▶ [Exercise]:
For the entries below, repeat exactly each line starting with the one that contains "split; cbn [s1" and going on through the one that contains "cbn [app] in IH", and no others.

▶ [Input for this task]:
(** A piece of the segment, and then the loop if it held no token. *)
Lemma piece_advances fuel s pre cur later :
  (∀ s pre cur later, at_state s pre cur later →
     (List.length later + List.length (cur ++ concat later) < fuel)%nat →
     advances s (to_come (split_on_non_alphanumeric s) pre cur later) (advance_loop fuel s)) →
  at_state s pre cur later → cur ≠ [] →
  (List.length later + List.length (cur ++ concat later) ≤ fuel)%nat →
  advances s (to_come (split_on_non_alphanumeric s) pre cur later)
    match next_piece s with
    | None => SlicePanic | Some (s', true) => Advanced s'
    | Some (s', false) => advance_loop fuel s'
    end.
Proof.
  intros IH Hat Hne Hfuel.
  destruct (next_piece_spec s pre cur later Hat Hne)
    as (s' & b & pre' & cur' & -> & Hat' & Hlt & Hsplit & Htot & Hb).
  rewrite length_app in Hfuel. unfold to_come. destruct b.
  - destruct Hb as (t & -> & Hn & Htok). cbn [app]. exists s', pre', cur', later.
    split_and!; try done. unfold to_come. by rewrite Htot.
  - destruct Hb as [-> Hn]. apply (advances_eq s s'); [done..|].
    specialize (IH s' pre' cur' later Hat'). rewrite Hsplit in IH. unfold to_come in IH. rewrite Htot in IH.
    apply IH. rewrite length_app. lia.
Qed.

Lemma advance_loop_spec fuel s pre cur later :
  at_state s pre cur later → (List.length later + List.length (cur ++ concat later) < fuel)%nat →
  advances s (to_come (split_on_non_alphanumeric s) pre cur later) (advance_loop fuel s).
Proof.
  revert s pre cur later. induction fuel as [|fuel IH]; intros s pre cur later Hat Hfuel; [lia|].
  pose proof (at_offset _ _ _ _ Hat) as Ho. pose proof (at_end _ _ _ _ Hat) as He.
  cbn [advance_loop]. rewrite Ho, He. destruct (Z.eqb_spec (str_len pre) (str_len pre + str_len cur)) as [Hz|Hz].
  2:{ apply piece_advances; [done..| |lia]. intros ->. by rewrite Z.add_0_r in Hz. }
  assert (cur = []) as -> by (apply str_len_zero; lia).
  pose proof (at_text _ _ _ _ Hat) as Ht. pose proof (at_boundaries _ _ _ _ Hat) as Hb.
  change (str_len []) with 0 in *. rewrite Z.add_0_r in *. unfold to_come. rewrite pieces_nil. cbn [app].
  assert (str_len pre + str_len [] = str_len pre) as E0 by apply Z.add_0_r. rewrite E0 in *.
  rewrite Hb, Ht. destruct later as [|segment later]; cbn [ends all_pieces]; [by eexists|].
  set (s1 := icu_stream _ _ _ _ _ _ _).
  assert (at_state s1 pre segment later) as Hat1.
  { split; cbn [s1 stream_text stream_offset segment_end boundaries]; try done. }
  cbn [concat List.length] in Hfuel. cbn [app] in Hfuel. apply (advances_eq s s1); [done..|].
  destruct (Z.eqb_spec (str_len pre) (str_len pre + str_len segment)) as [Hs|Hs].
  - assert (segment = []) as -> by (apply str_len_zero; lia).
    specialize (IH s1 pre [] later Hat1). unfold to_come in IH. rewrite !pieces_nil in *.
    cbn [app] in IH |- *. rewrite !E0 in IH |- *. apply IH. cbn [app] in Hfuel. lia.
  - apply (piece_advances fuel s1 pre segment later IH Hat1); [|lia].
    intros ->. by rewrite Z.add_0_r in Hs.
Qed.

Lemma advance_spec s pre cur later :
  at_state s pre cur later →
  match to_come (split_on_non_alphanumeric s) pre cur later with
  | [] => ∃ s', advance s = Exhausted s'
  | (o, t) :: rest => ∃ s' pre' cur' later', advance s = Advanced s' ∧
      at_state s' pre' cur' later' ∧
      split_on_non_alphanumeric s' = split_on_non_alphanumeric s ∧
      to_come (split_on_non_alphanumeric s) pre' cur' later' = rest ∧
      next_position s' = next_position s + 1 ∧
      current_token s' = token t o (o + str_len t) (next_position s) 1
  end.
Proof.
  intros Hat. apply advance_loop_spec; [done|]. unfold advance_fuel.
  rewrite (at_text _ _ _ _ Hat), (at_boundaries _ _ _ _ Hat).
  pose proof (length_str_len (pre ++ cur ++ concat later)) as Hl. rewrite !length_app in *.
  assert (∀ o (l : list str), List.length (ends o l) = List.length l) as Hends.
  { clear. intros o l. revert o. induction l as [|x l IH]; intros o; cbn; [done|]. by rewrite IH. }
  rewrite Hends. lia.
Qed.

▶ [Result of this task]:
  { split; cbn [s1 stream_text stream_offset segment_end boundaries]; try done. }
  cbn [concat List.length] in Hfuel. cbn [app] in Hfuel. apply (advances_eq s s1); [done..|].
  destruct (Z.eqb_spec (str_len pre) (str_len pre + str_len segment)) as [Hs|Hs].
  - assert (segment = []) as -> by (apply str_len_zero; lia).
    specialize (IH s1 pre [] later Hat1). unfold to_come in IH. rewrite !pieces_nil in *.
    cbn [app] in IH |- *. rewrite !E0 in IH |- *. apply IH. cbn [app] in Hfuel. lia.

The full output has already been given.